SOURCE MATERIAL -
(** * Tower-defense simulation core: enemies, status effects, projectiles, waves

    A shallow embedding of the simulation logic of
    [tower-defense-game/main.js]: the [Enemy] class, [AcidPool],
    [SpikeProjectile], [findNearestEnemy] and [startNextWave].

    JavaScript numbers are idealised as real numbers: [Math.hypot dx dy] is
    [sqrt (dx*dx + dy*dy)], [Math.floor] is [Zfloor], [Math.round] rounds a
    half towards plus infinity, and comparisons are the exact ones.  Counters
    that only ever hold integers ([money], [lives], [wave], [pierce],
    [spawned]) are integers in [Z]; array indices ([waypoint]) are natural
    numbers, the only decrement of [waypoint] being guarded by
    [waypoint > 0].  Module-level variables of the script ([money], [lives],
    [gameSpeed], the difficulty's [moneyMult], the canvas size) are threaded
    explicitly through a [Globals] record. *)

From Stdlib Require Import Reals Lra Lia ZArith List Bool.
Import ListNotations.

Open Scope R_scope.

(** ** Numbers *)

Definition Rgtb (a b : R) : bool := if Rlt_dec b a then true else false.
Definition Rleb (a b : R) : bool := if Rle_dec a b then true else false.
Definition Rltb (a b : R) : bool := if Rlt_dec a b then true else false.

(** [Math.hypot(dx, dy)] *)
Definition hypot (dx dy : R) : R := sqrt (dx * dx + dy * dy).

(** [Math.max], [Math.min] *)
Definition js_max (a b : R) : R := Rmax a b.
Definition js_min (a b : R) : R := Rmin a b.

(** [Math.floor], [Math.round] *)
Definition js_floor (a : R) : Z := Zfloor a.
Definition js_round (a : R) : Z := Zfloor (a + 1 / 2).

(** ** Points and paths *)

Record Point : Type := mkPoint { px : R; py : R }.

Definition Path : Type := list Point.

(** [normalize(dx,dy)]: [const d = Math.hypot(dx,dy) || 1] *)
Definition normalize (dx dy : R) : Point :=
  let h := hypot dx dy in
  let d := if Req_dec_T h 0 then 1 else h in
  mkPoint (dx / d) (dy / d).

(** ** Module-level state *)

Record Globals : Type := mkGlobals {
  money : Z;
  lives : Z;
  gameSpeed : R;
  moneyMult : R;   (* getDifficultyModifiers().moneyMult *)
  canvasW : R;     (* W *)
  canvasH : R      (* H *)
}.

Definition set_money (v : Z) (g : Globals) : Globals :=
  mkGlobals v (lives g) (gameSpeed g) (moneyMult g) (canvasW g) (canvasH g).
Definition set_lives (v : Z) (g : Globals) : Globals :=
  mkGlobals (money g) v (gameSpeed g) (moneyMult g) (canvasW g) (canvasH g).

(** ** Enemy *)

Record Enemy : Type := mkEnemy {
  id : nat;
  hp : R;
  maxHp : R;
  baseSpeed : R;
  radius : R;
  pathIndex : nat;
  path : Path;
  waypoint : nat;
  x : R;
  y : R;
  alive : bool;
  segmentProgress : R;
  bleedDps : R;
  bleedTimer : R;
  slowFactor : R;
  slowTimer : R;
  stunTimer : R
}.

Definition set_hp (v : R) (e : Enemy) : Enemy :=
  mkEnemy (id e) v (maxHp e) (baseSpeed e) (radius e) (pathIndex e) (path e)
    (waypoint e) (x e) (y e) (alive e) (segmentProgress e)
    (bleedDps e) (bleedTimer e) (slowFactor e) (slowTimer e) (stunTimer e).
Definition set_waypoint (v : nat) (e : Enemy) : Enemy :=
  mkEnemy (id e) (hp e) (maxHp e) (baseSpeed e) (radius e) (pathIndex e) (path e)
    v (x e) (y e) (alive e) (segmentProgress e)
    (bleedDps e) (bleedTimer e) (slowFactor e) (slowTimer e) (stunTimer e).
Definition set_pos (vx vy : R) (e : Enemy) : Enemy :=
  mkEnemy (id e) (hp e) (maxHp e) (baseSpeed e) (radius e) (pathIndex e) (path e)
    (waypoint e) vx vy (alive e) (segmentProgress e)
    (bleedDps e) (bleedTimer e) (slowFactor e) (slowTimer e) (stunTimer e).
Definition set_alive (v : bool) (e : Enemy) : Enemy :=
  mkEnemy (id e) (hp e) (maxHp e) (baseSpeed e) (radius e) (pathIndex e) (path e)
    (waypoint e) (x e) (y e) v (segmentProgress e)
    (bleedDps e) (bleedTimer e) (slowFactor e) (slowTimer e) (stunTimer e).
Definition set_bleedDps (v : R) (e : Enemy) : Enemy :=
  mkEnemy (id e) (hp e) (maxHp e) (baseSpeed e) (radius e) (pathIndex e) (path e)
    (waypoint e) (x e) (y e) (alive e) (segmentProgress e)
    v (bleedTimer e) (slowFactor e) (slowTimer e) (stunTimer e).
Definition set_bleedTimer (v : R) (e : Enemy) : Enemy :=
  mkEnemy (id e) (hp e) (maxHp e) (baseSpeed e) (radius e) (pathIndex e) (path e)
    (waypoint e) (x e) (y e) (alive e) (segmentProgress e)
    (bleedDps e) v (slowFactor e) (slowTimer e) (stunTimer e).
Definition set_slowFactor (v : R) (e : Enemy) : Enemy :=
  mkEnemy (id e) (hp e) (maxHp e) (baseSpeed e) (radius e) (pathIndex e) (path e)
    (waypoint e) (x e) (y e) (alive e) (segmentProgress e)
    (bleedDps e) (bleedTimer e) v (slowTimer e) (stunTimer e).
Definition set_slowTimer (v : R) (e : Enemy) : Enemy :=
  mkEnemy (id e) (hp e) (maxHp e) (baseSpeed e) (radius e) (pathIndex e) (path e)
    (waypoint e) (x e) (y e) (alive e) (segmentProgress e)
    (bleedDps e) (bleedTimer e) (slowFactor e) v (stunTimer e).
Definition set_stunTimer (v : R) (e : Enemy) : Enemy :=
  mkEnemy (id e) (hp e) (maxHp e) (baseSpeed e) (radius e) (pathIndex e) (path e)
    (waypoint e) (x e) (y e) (alive e) (segmentProgress e)
    (bleedDps e) (bleedTimer e) (slowFactor e) (slowTimer e) v.

(** [new Enemy(hp, speed, pathIndex)] with the path already looked up and the
    id already drawn from [ENEMY_ID_SEQ].  [this.path[0]] of an empty path is
    [undefined] and reading its [x] throws: [None]. *)
Definition new_Enemy (eid : nat) (h speed : R) (pidx : nat) (p : Path)
  : option Enemy :=
  match nth_error p 0 with
  | None => None
  | Some startPoint =>
      Some (mkEnemy eid h h speed 10 pidx p 0 (px startPoint) (py startPoint)
              true 0 0 0 1 0 0)
  end.

(** [get nextTarget() { return this.path[this.waypoint+1] || null; }] *)
Definition nextTarget (e : Enemy) : option Point :=
  nth_error (path e) (S (waypoint e)).

(** [get currentWaypoint() { return this.path[this.waypoint] || null; }] *)
Definition currentWaypoint (e : Enemy) : option Point :=
  nth_error (path e) (waypoint e).

Definition applyBleed (dps duration : R) (e : Enemy) : Enemy :=
  let e1 := set_bleedDps (js_max (bleedDps e) dps) e in
  set_bleedTimer (js_max (bleedTimer e1) duration) e1.

Definition applySlow (factor duration : R) (e : Enemy) : Enemy :=
  let e1 := set_slowFactor (js_min (slowFactor e) factor) e in
  set_slowTimer (js_max (slowTimer e1) duration) e1.

Definition applyStun (duration : R) (e : Enemy) : Enemy :=
  set_stunTimer (js_max (stunTimer e) duration) e.

(** [knockback(distance)].  [None] is the [TypeError] of reading [.x] of
    [undefined] when [this.path[this.waypoint]] does not exist; it is raised
    before any field is written.  The [else] branch of the inner
    [if (this.waypoint > 0)] is kept as in the source although the guard on
    the first line makes it unreachable. *)
Definition knockback (distance : R) (e : Enemy) : option Enemy :=
  if (waypoint e <=? 0)%nat then Some e (* Can't knockback from start *)
  else
    match nth_error (path e) (waypoint e) with
    | None => None
    | Some a =>
        let b := match nth_error (path e) (S (waypoint e)) with
                 | Some b => b
                 | None => a
                 end in
        let dir := normalize (px b - px a) (py b - py a) in
        let newX := x e - px dir * distance in
        let newY := y e - py dir * distance in
        if (0 <? waypoint e)%nat then
          match nth_error (path e) (waypoint e - 1) with
          | None => None
          | Some prev =>
              let distToPrev := hypot (newX - px prev) (newY - py prev) in
              let distCurrToPrev := hypot (px a - px prev) (py a - py prev) in
              if Rltb distToPrev distCurrToPrev then
                let e1 := set_waypoint (waypoint e - 1) e in
                let prevDir := normalize (px a - px prev) (py a - py prev) in
                let remainingDist := distance - hypot (x e - px a) (y e - py a) in
                Some (set_pos
                        (px a - px prevDir * js_min remainingDist (distCurrToPrev * (9 / 10)))
                        (py a - py prevDir * js_min remainingDist (distCurrToPrev * (9 / 10)))
                        e1)
              else Some (set_pos newX newY e)
          end
        else
          let maxBack := hypot (x e - px a) (y e - py a) * (9 / 10) in
          let actualDist := js_min distance maxBack in
          Some (set_pos (x e - px dir * actualDist) (y e - py dir * actualDist) e)
    end.

Definition die (g : Globals) (e : Enemy) : Enemy * Globals :=
  if negb (alive e) then (e, g)
  else (set_alive false e,
        set_money (money g + js_round (10 * moneyMult g))%Z g).

Definition takeDamage (g : Globals) (d : R) (e : Enemy) : Enemy * Globals :=
  let e1 := set_hp (hp e - d) e in
  if Rleb (hp e1) 0 then die g e1 else (e1, g).

Definition reachEnd (g : Globals) (e : Enemy) : Enemy * Globals :=
  if negb (alive e) then (e, g)
  else (set_alive false e, set_lives (lives g - 1)%Z g).

(** [validatePosition()]: re-project onto the current segment and snap back
    when the drift exceeds five pixels. *)
Definition validatePosition (e : Enemy) : Enemy :=
  match currentWaypoint e, nextTarget e with
  | Some curr, Some next =>
      let segX := px next - px curr in
      let segY := py next - py curr in
      let segLenSq := segX * segX + segY * segY in
      if Rgtb segLenSq 0 then
        let t := js_max 0 (js_min 1
                   (((x e - px curr) * segX + (y e - py curr) * segY) / segLenSq)) in
        let projX := px curr + t * segX in
        let projY := py curr + t * segY in
        let distFromPath := hypot (x e - projX) (y e - projY) in
        if Rgtb distFromPath 5 then set_pos projX projY e else e
      else e
  | _, _ => e
  end.

(** The body of [if (this.bleedTimer > 0) { ... }] in [update] up to, and
    not including, the death check. *)
Definition bleed_tick (dt : R) (e : Enemy) : Enemy :=
  let e1 := set_hp (hp e - bleedDps e * dt) e in
  let e2 := set_bleedTimer (bleedTimer e1 - dt) e1 in
  if Rleb (bleedTimer e2) 0 then set_bleedDps 0 e2 else e2.

(** [if (this.slowTimer > 0) { ... }] in [update]. *)
Definition slow_decay (dt : R) (e : Enemy) : Enemy :=
  if Rgtb (slowTimer e) 0 then
    let e1 := set_slowTimer (slowTimer e - dt) e in
    if Rleb (slowTimer e1) 0 then set_slowFactor 1 e1 else e1
  else e.

(** The movement part of [update], from [const target = this.nextTarget]
    to the end of the method. *)
Definition move (g : Globals) (dt : R) (e : Enemy) : Enemy * Globals :=
  match nextTarget e with
  | None =>
      if (length (path e) - 1 <=? waypoint e)%nat then reachEnd g e else (e, g)
  | Some target =>
      let dx := px target - x e in
      let dy := py target - y e in
      let distToTarget := hypot dx dy in
      let speed := baseSpeed e * slowFactor e * gameSpeed g in
      let moveDistance := speed * dt in
      if Rleb distToTarget (moveDistance + 2) then
        let e1 := set_waypoint (S (waypoint e))
                    (set_pos (px target) (py target) e) in
        if (length (path e1) - 1 <=? waypoint e1)%nat then reachEnd g e1
        else
          let remainingMove := moveDistance - distToTarget in
          let e2 :=
            if Rgtb remainingMove 0 then
              match nextTarget e1 with
              | Some newTarget =>
                  let ndx := px newTarget - x e1 in
                  let ndy := py newTarget - y e1 in
                  let ndist := hypot ndx ndy in
                  if Rgtb ndist 0 then
                    set_pos (x e1 + (ndx / ndist) * js_min remainingMove ndist)
                            (y e1 + (ndy / ndist) * js_min remainingMove ndist) e1
                  else e1
              | None => e1
              end
            else e1 in
          (validatePosition e2, g)
      else
        let moveX := (dx / distToTarget) * moveDistance in
        let moveY := (dy / distToTarget) * moveDistance in
        (validatePosition (set_pos (x e + moveX) (y e + moveY) e), g)
  end.

(** [Enemy.update(dt)] *)
Definition update (g : Globals) (dt : R) (e : Enemy) : Enemy * Globals :=
  if negb (alive e) then (e, g)
  else
    let bleeding := Rgtb (bleedTimer e) 0 in
    let e1 := if bleeding then bleed_tick dt e else e in
    if bleeding && Rleb (hp e1) 0 then die g e1
    else
      let e2 := slow_decay dt e1 in
      if Rgtb (stunTimer e2) 0 then (set_stunTimer (stunTimer e2 - dt) e2, g)
      else move g dt e2.

(** ** Area pool *)

Record AcidPool : Type := mkAcidPool {
  pool_x : R;
  pool_y : R;
  pool_radius : R;
  pool_timer : R;
  pool_dps : R;
  pool_slow : R;
  pool_alive : bool
}.

Definition new_AcidPool (x0 y0 r duration dps slowF : R) : AcidPool :=
  mkAcidPool x0 y0 r duration dps slowF true.

(** One iteration of [for (const e of enemies)] in [AcidPool.update]. *)
Definition pool_touch (p : AcidPool) (dt : R) (g : Globals) (e : Enemy)
  : Enemy * Globals :=
  if negb (alive e) then (e, g)
  else
    let d := hypot (x e - pool_x p) (y e - pool_y p) in
    if Rleb d (pool_radius p) then
      let e1 := applySlow (pool_slow p) (1 / 2) e in
      let e2 := set_hp (hp e1 - pool_dps p * dt) e1 in
      if Rleb (hp e2) 0 then die g e2 else (e2, g)
    else (e, g).

Fixpoint pool_loop (p : AcidPool) (dt : R) (g : Globals) (es : list Enemy)
  : list Enemy * Globals :=
  match es with
  | [] => ([], g)
  | e :: rest =>
      let '(e', g1) := pool_touch p dt g e in
      let '(rest', g2) := pool_loop p dt g1 rest in
      (e' :: rest', g2)
  end.

(** [AcidPool.update(dt)], with the shared [enemies] array passed in and
    returned. *)
Definition pool_update (g : Globals) (dt : R) (p : AcidPool) (es : list Enemy)
  : AcidPool * list Enemy * Globals :=
  if negb (pool_alive p) then (p, es, g)
  else
    let p1 := mkAcidPool (pool_x p) (pool_y p) (pool_radius p)
                (pool_timer p - dt) (pool_dps p) (pool_slow p) (pool_alive p) in
    if Rleb (pool_timer p1) 0 then
      (mkAcidPool (pool_x p1) (pool_y p1) (pool_radius p1) (pool_timer p1)
         (pool_dps p1) (pool_slow p1) false, es, g)
    else
      let '(es', g') := pool_loop p1 dt g es in (p1, es', g').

YOUR TASK -
For the lines above, output exactly those from the line containing "let e1 := set_slowFactor" through the line containing "the first line makes it unreachable. *)", and skip the others.

WRITTEN ANSWER -
  let e1 := set_slowFactor (js_min (slowFactor e) factor) e in
  set_slowTimer (js_max (slowTimer e1) duration) e1.

Definition applyStun (duration : R) (e : Enemy) : Enemy :=
  set_stunTimer (js_max (stunTimer e) duration) e.

(** [knockback(distance)].  [None] is the [TypeError] of reading [.x] of
    [undefined] when [this.path[this.waypoint]] does not exist; it is raised
    before any field is written.  The [else] branch of the inner
    [if (this.waypoint > 0)] is kept as in the source although the guard on
    the first line makes it unreachable. *)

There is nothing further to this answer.